- [Activity] Copy each line of the records that includes "Import".

- [Source material]
(* ===== verification/ConfigLayers.v ===== *)
(** * config/src: TOML values, their merge, and the stack of configuration layers

    [merge.rs], [key_aliases.rs], [overrides.rs], [fingerprint::record_origins] and
    [state.rs], with the order of [ConfigLayerSource] from
    app-server-protocol/src/protocol/v2/config.rs.  A layer's [version], a digest of its
    contents, and the managed requirements a stack carries along are left out. *)
From Stdlib Require Import Sorted.
From S2P Require Import Prelude RustStr RustPath AbsolutePath PathPrefix IpAddr DomainPolicy.

(** ** Values

    A table keeps the order its keys were inserted in (the crate's [preserve_order]):
    [tinsert] replaces a value where it stands or appends, [tremove] closes the gap.
    A float is given by its bits, a date by its text. *)
Definition Map (A : Type) := list (str * A).

Inductive toml :=
| TString (s : str)
| TInteger (z : Z)
| TFloat (bits : Z)
| TBoolean (b : bool)
| TDatetime (text : str)
| TArray (items : list toml)
| TTable (table : list (str * toml)).

Section map.
Context {A : Type}.

Fixpoint tget (k : str) (t : Map A) : option A :=
  match t with
  | [] => None
  | (k', v) :: t => if str_eqb k k' then Some v else tget k t
  end.

Fixpoint tinsert (k : str) (v : A) (t : Map A) : Map A :=
  match t with
  | [] => [(k, v)]
  | (k', v') :: t => if str_eqb k k' then (k', v) :: t else (k', v') :: tinsert k v t
  end.

Definition tremove (k : str) (t : Map A) : Map A := List.filter (fun kv => negb (str_eqb k kv.1)) t.

Definition textend (t new : Map A) : Map A := foldl (fun t kv => tinsert kv.1 kv.2 t) t new.

(** ** Aliases of keys *)

Record ConfigKeyAlias := { table_path : list str; legacy_key : str; canonical_key : str }.

Definition CONFIG_KEY_ALIASES : list ConfigKeyAlias := [{|
  table_path := [&"memories"];
  legacy_key := &"no_memories_if_mcp_or_web_search";
  canonical_key := &"disable_on_external_context" |}].

Definition apply_alias (path : list str) (table : Map A) (alias : ConfigKeyAlias) : Map A :=
  if bool_decide (path = table_path alias) then
    match tget (legacy_key alias) table with
    | Some value =>
        let table := tremove (legacy_key alias) table in
        match tget (canonical_key alias) table with
        | Some _ => table
        | None => tinsert (canonical_key alias) value table
        end
    | None => table
    end
  else table.

Definition normalize_key_aliases (path : list str) (table : Map A) : Map A :=
  foldl (apply_alias path) table CONFIG_KEY_ALIASES.

Definition normalize_network_domain_keys (table : Map A) : Map A :=
  foldl (fun t kv => tinsert (normalize_host kv.1) kv.2 t) [] table.
End map.

Fixpoint normalized_with_key_aliases (value : toml) (path : list str) : toml :=
  match value with
  | TTable table =>
      let normalized := textend [] (map (fun kv => (kv.1, normalized_with_key_aliases kv.2 (path ++ [kv.1]))) table) in
      TTable (normalize_key_aliases path normalized)
  | TArray items => TArray (map (fun item => normalized_with_key_aliases item path) items)
  | _ => value
  end.

(** ** Merging *)

Definition is_permission_network_domains_path (path : list str) : bool :=
  match path with
  | [permissions; _; network; domains] =>
      str_eqb permissions (&"permissions") && str_eqb network (&"network") && str_eqb domains (&"domains")
  | _ => false
  end.

(** Both tables of a merge, ready to be combined key by key *)
Definition prepare {A} (path : list str) (table : Map A) : Map A :=
  let table := normalize_key_aliases path table in
  if is_permission_network_domains_path path then normalize_network_domain_keys table else table.

(** An entry of the overlay is carried with the merge of its value into another, so
    that the recursion follows the overlay; [merge_eq] below is the equation as the
    code has it. *)
Fixpoint merge_onto (overlay base : toml) (path : list str) : toml :=
  match overlay, base with
  | TTable overlay_table, TTable base_table =>
      let entries := map (fun kv => (kv.1, (kv.2, merge_onto kv.2))) overlay_table in
      TTable (foldl (fun table entry =>
        let '(key, (value, merge)) := entry in
        match tget key table with
        | Some existing => tinsert key (merge existing (path ++ [key])) table
        | None => tinsert key (normalized_with_key_aliases value (path ++ [key])) table
        end) (prepare path base_table) (prepare path entries))
  | _, _ => normalized_with_key_aliases overlay path
  end.

Definition merge_toml_values_at_path (base overlay : toml) (path : list str) : toml := merge_onto overlay base path.
Definition merge_toml_values (base overlay : toml) : toml := merge_toml_values_at_path base overlay [].

(** ** Overrides of the command line *)

Definition default_empty_table : toml := TTable [].
Definition table_of (v : toml) : list (str * toml) := match v with TTable t => t | _ => [] end.

Fixpoint apply_segments (segments : list str) (value current : toml) : toml :=
  match segments with
  | [] => current
  | [segment] => TTable (tinsert segment value (table_of current))
  | segment :: rest =>
      let table := table_of current in
      TTable (tinsert segment (apply_segments rest value (default default_empty_table (tget segment table))) table)
  end.
Definition apply_toml_override (root : toml) (path : str) (value : toml) : toml :=
  apply_segments (split_char dot path) value root.
Definition build_cli_overrides_layer (cli_overrides : list (str * toml)) : toml :=
  foldl (fun root o => apply_toml_override root o.1 o.2) default_empty_table cli_overrides.

(** ** Layers *)

Inductive ConfigLayerSource :=
| Mdm (domain key : str)
| System (file : str)
| User (file : str) (profile : option str)
| Project (dot_codex_folder : str)
| SessionFlags
| LegacyManagedConfigTomlFromFile (file : str)
| LegacyManagedConfigTomlFromMdm.

#[export] Instance ConfigLayerSource_eq_dec : EqDecision ConfigLayerSource.
Proof. solve_decision. Defined.

Definition precedence (source : ConfigLayerSource) : Z :=
  match source with
  | Mdm _ _ => 0
  | System _ => 10
  | User _ profile => match profile with Some _ => 21 | None => 20 end
  | Project _ => 25
  | SessionFlags => 30
  | LegacyManagedConfigTomlFromFile _ => 40
  | LegacyManagedConfigTomlFromMdm => 50
  end.

Record ConfigLayerEntry := {
  l_name : ConfigLayerSource;
  l_config : toml;
  l_raw_toml : option str;
  l_disabled_reason : option str;
  l_hooks_config_folder_override : option str
}.

Definition new_entry (name : ConfigLayerSource) (config : toml) : ConfigLayerEntry :=
  {| l_name := name; l_config := config; l_raw_toml := None; l_disabled_reason := None;
     l_hooks_config_folder_override := None |}.
Definition new_with_raw_toml (name : ConfigLayerSource) (config : toml) (raw_toml : str) : ConfigLayerEntry :=
  {| l_name := name; l_config := config; l_raw_toml := Some raw_toml; l_disabled_reason := None;
     l_hooks_config_folder_override := None |}.
Definition new_disabled (name : ConfigLayerSource) (config : toml) (disabled_reason : str) : ConfigLayerEntry :=
  {| l_name := name; l_config := config; l_raw_toml := None; l_disabled_reason := Some disabled_reason;
     l_hooks_config_folder_override := None |}.
Definition layer_is_disabled (l : ConfigLayerEntry) : bool :=
  match l_disabled_reason l with Some _ => true | None => false end.
Definition with_hooks_config_folder_override (folder : option str) (l : ConfigLayerEntry) : ConfigLayerEntry :=
  {| l_name := l_name l; l_config := l_config l; l_raw_toml := l_raw_toml l; l_disabled_reason := l_disabled_reason l;
     l_hooks_config_folder_override := folder |}.

Definition config_folder (l : ConfigLayerEntry) : option str :=
  match l_name l with
  | System file | User file _ => parent file
  | Project dot_codex_folder => Some dot_codex_folder
  | Mdm _ _ | SessionFlags | LegacyManagedConfigTomlFromFile _ | LegacyManagedConfigTomlFromMdm => None
  end.
Definition hooks_config_folder (l : ConfigLayerEntry) : option str :=
  match l_hooks_config_folder_override l with Some folder => Some folder | None => config_folder l end.

Inductive ConfigLayerStackOrdering := LowestPrecedenceFirst | HighestPrecedenceFirst.

Record ConfigLayerStack := {
  layers : list ConfigLayerEntry;
  user_layer_index : option nat;
  ignore_user_and_project_exec_policy_rules : bool;
  startup_warnings : option (list str)
}.

Definition is_user_layer (l : ConfigLayerEntry) : bool := match l_name l with User _ _ => true | _ => false end.

(** [is_sorted] by precedence *)
Fixpoint layers_sorted (ls : list ConfigLayerEntry) : bool :=
  match ls with
  | a :: ((b :: _) as rest) => (precedence (l_name a) <=? precedence (l_name b))%Z && layers_sorted rest
  | _ => true
  end.

Definition NOT_IN_ORDER : str := &"config layers are not in correct precedence order".
Definition NO_PARENT : str := &"project layer has no parent directory".
Definition PROJECT_ORDER : str := &"project layers are not ordered from root to cwd".

(** The folder of a project layer lies beside or below the one before it. *)
Definition check_project (previous current : str) : comp str unit :=
  match parent previous with
  | None => Err NO_PARENT
  | Some par =>
      if path_eqb previous current || negb (existsb (fun ancestor => path_eqb ancestor par) (ancestors current))
      then Err PROJECT_ORDER
      else Ok tt
  end.

Fixpoint verify_from (index : nat) (user : option nat) (previous : option str) (ls : list ConfigLayerEntry)
  : comp str (option nat) :=
  match ls with
  | [] => Ok user
  | layer :: rest =>
      let user := if is_user_layer layer then Some index else user in
      match l_name layer with
      | Project current =>
          let? _ := match previous with Some p => check_project p current | None => Ok tt end in
          verify_from (S index) user (Some current) rest
      | _ => verify_from (S index) user previous rest
      end
  end.

Definition verify_layer_ordering (ls : list ConfigLayerEntry) : comp str (option nat) :=
  if layers_sorted ls then verify_from 0 None None ls else Err NOT_IN_ORDER.

Definition new_stack (ls : list ConfigLayerEntry) : comp str ConfigLayerStack :=
  let? user_layer_index := verify_layer_ordering ls in
  Ok {| layers := ls; user_layer_index := user_layer_index; ignore_user_and_project_exec_policy_rules := false;
        startup_warnings := None |}.

Definition with_rules_ignored (b : bool) (s : ConfigLayerStack) : ConfigLayerStack :=
  {| layers := layers s; user_layer_index := user_layer_index s; ignore_user_and_project_exec_policy_rules := b;
     startup_warnings := startup_warnings s |}.
Definition with_startup_warnings (w : list str) (s : ConfigLayerStack) : ConfigLayerStack :=
  {| layers := layers s; user_layer_index := user_layer_index s;
     ignore_user_and_project_exec_policy_rules := ignore_user_and_project_exec_policy_rules s;
     startup_warnings := Some w |}.

Definition get_active_user_layer (s : ConfigLayerStack) : option ConfigLayerEntry :=
  match user_layer_index s with Some index => layers s !! index | None => None end.
Definition get_user_config_file (s : ConfigLayerStack) : option str :=
  match get_active_user_layer s with
  | Some layer => match l_name layer with User file _ => Some file | _ => None end
  | None => None
  end.

Definition get_layers (s : ConfigLayerStack) (ordering : ConfigLayerStackOrdering) (include_disabled : bool)
  : list ConfigLayerEntry :=
  let ls := List.filter (fun layer => include_disabled || negb (layer_is_disabled layer)) (layers s) in
  match ordering with HighestPrecedenceFirst => reverse ls | LowestPrecedenceFirst => ls end.
Definition layers_high_to_low (s : ConfigLayerStack) : list ConfigLayerEntry := get_layers s HighestPrecedenceFirst false.
Definition get_user_layers (s : ConfigLayerStack) (ordering : ConfigLayerStackOrdering) (include_disabled : bool)
  : list ConfigLayerEntry := List.filter is_user_layer (get_layers s ordering include_disabled).

Definition merge_layers (ls : list ConfigLayerEntry) : toml :=
  foldl (fun merged layer => merge_toml_values merged (l_config layer)) default_empty_table ls.
#[export] Instance bool_overlay : TomlOverlay bool.
Proof. by apply (setting_overlay (fun _ => True)). Defined.
#[export] Instance str_overlay : TomlOverlay str.
Proof. by apply (setting_overlay (fun _ => True)). Defined.
#[export] Instance mode_overlay : TomlOverlay NetworkMode.
Proof. by apply (setting_overlay (fun _ => True)); try intros []. Defined.
#[export] Instance access_mode_overlay : TomlOverlay FileSystemAccessMode.
Proof. by apply (setting_overlay (fun _ => True)); try intros []. Defined.
#[export] Instance domain_permission_overlay : TomlOverlay NetworkDomainPermissionToml.
Proof. by apply (setting_overlay (fun _ => True)); try intros []. Defined.
#[export] Instance socket_permission_overlay : TomlOverlay NetworkUnixSocketPermission.
Proof. by apply (setting_overlay (fun _ => True)); try intros []. Defined.
Definition usize_overlay : @TomlOverlay N usize_codec.
Proof.
  apply (setting_overlay (TomlCodec0 := usize_codec) (fun _ => True)); [done|done|]. intros n _. simpl.
  rewrite (proj2 (Z.ltb_ge _ _)) by lia. by rewrite N2Z.id.
Defined.

Lemma vec_read_back {A} `{TomlOverlay A} (l : list A) : Forall good l -> mapM of_toml (map to_toml l) = Some l.
Proof. induction 1 as [|x l Hx _ IH]; [done|]. simpl. by rewrite read_back, IH. Qed.

#[export] Instance vec_overlay {A} `{TomlOverlay A} : TomlOverlay (list A).
Proof.
  apply (setting_overlay (fun l => Forall good l)); [done| |apply vec_read_back].
  intros l Hl. simpl. rewrite forallb_Forall, Forall_fmap. eapply Forall_impl; [exact Hl|]. apply good_unique.
Defined.

(** **** Tables *)

Lemma insert_sorted_perm {A} (leb : A -> A -> bool) x l : insert_by leb x l ≡ₚ x :: l.
Proof. induction l as [|y l IH]; simpl; [done|]. destruct (leb x y); [done|]. rewrite IH. apply Permutation_swap. Qed.

Lemma sort_by_perm {A} (leb : A -> A -> bool) l : sort_by leb l ≡ₚ l.
Proof. induction l as [|x l IH]; simpl; [done|]. by rewrite insert_sorted_perm, IH. Qed.

Lemma btree_NoDup {A} (m : gmap str A) : NoDup (keys (btree_list m)).
Proof. unfold keys, btree_list. rewrite sort_by_perm. apply (NoDup_fst_map_to_list m). Qed.

Lemma tget_perm {A} (t u : Map A) k : NoDup (keys t) -> t ≡ₚ u -> tget k t = tget k u.
Proof.
  intros Hn Hp. assert (NoDup (keys u)) as Hu by (unfold keys in *; by rewrite <- Hp). apply option_eq. intros v.
  split; intros E%tget_elem; apply tget_NoDup; try done; [by rewrite <- Hp|by rewrite Hp].
Qed.

Lemma tget_btree {A} (m : gmap str A) k : tget k (btree_list m) = m !! k.
Proof.
  apply option_eq. intros v. rewrite <- elem_of_map_to_list.
  assert ((k, v) ∈ map_to_list m <-> (k, v) ∈ btree_list m) as -> by (unfold btree_list; by rewrite sort_by_perm).
  split; [apply tget_elem|]. apply tget_NoDup, btree_NoDup.
Qed.

Lemma lookup_list_to_map_tget {A} (t : Map A) k : (list_to_map t : gmap str A) !! k = tget k t.
Proof.
  induction t as [|[j v] t IH]; [done|]. simpl. destruct (str_eqb k j) eqn:E.
  - apply str_eqb_eq in E as ->. by rewrite lookup_insert_eq.
  - rewrite lookup_insert_ne, IH; [done|]. intros ->. by rewrite str_eqb_refl in E.
Qed.

Lemma keys_encode {A} `{!TomlCodec A} (t : Map A) : keys (encode_entries t) = keys t.
Proof. unfold encode_entries. apply (keys_map (fun kv => to_toml kv.2)). Qed.

Lemma tget_encode {A} `{!TomlCodec A} (t : Map A) k : tget k (encode_entries t) = to_toml <$> tget k t.
Proof. induction t as [|[j v] t IH]; simpl; [done|]. by destruct (str_eqb k j). Qed.

Lemma encode_unique {A} `{TomlOverlay A} (t : Map A) : NoDup (keys t) -> Forall (fun kv => good kv.2) t ->
  unique_keys (TTable (encode_entries t)) = true.
Proof.
  intros Hn Hg. apply unique_keys_table. rewrite keys_encode. split; [done|]. unfold encode_entries. apply Forall_fmap.
  eapply Forall_impl; [exact Hg|]. intros kv Hk. simpl. by apply good_unique.
Qed.

Lemma decode_spec {A} `{!TomlCodec A} (t : list (str * toml)) :
  (forall k v, (k, v) ∈ t -> is_Some (of_toml (A := A) v)) ->
  exists r : Map A, decode_entries t = Some r /\ keys r = keys t /\ forall k, tget k r = (tget k t ≫= of_toml).
Proof.
  induction t as [|[k v] t IH]; intros Hd; [by exists []|]. destruct IH as (r & E & Hk & Hg); [intros j w Hj; apply (Hd j); set_solver|].
  destruct (Hd k v) as [x Hx]; [set_solver|]. exists ((k, x) :: r). simpl. rewrite Hx, E. split; [done|].
  unfold keys in *. simpl. rewrite Hk. split; [done|]. intros j. rewrite Hg. by destruct (str_eqb j k).
Qed.

Lemma map_ext_keys {A} (a b : Map A) : NoDup (keys a) -> keys a = keys b -> (forall k, tget k a = tget k b) -> a = b.
Proof.
  revert b. induction a as [|[k v] a IH]; intros [|[j w] b] Hn Hk Hg; try done. unfold keys in *. simpl in *. simplify_eq.
  apply NoDup_cons in Hn as [Hj Hn]. pose proof (Hg j) as E. rewrite !str_eqb_refl in E. simplify_eq. f_equal.
  apply IH; [done|done|]. intros k. specialize (Hg k). destruct (str_eqb k j) eqn:Ej; [|done]. apply str_eqb_eq in Ej as ->.
  rewrite !(proj2 (tget_None _ _)); [done|unfold keys; congruence|done].
Qed.

Lemma keys_merge_entries {A B C D} (f : str -> B -> option A -> A) (g : str -> D -> option C -> C) b o b' o' :
  keys b = keys b' -> keys o = keys o' -> keys (merge_entries f b o) = keys (merge_entries g b' o').
Proof.
  revert b b' o'. induction o as [|[k v] o IH]; intros b b' [|[j w] o'] Hb Ho; try done. unfold keys in Ho. simpl in Ho. simplify_eq.
  unfold merge_entries in *. simpl. apply IH; [|done]. by rewrite !keys_insert, Hb.
Qed.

- [Task result]
From Stdlib Require Import Sorted.
From S2P Require Import Prelude RustStr RustPath AbsolutePath PathPrefix IpAddr DomainPolicy.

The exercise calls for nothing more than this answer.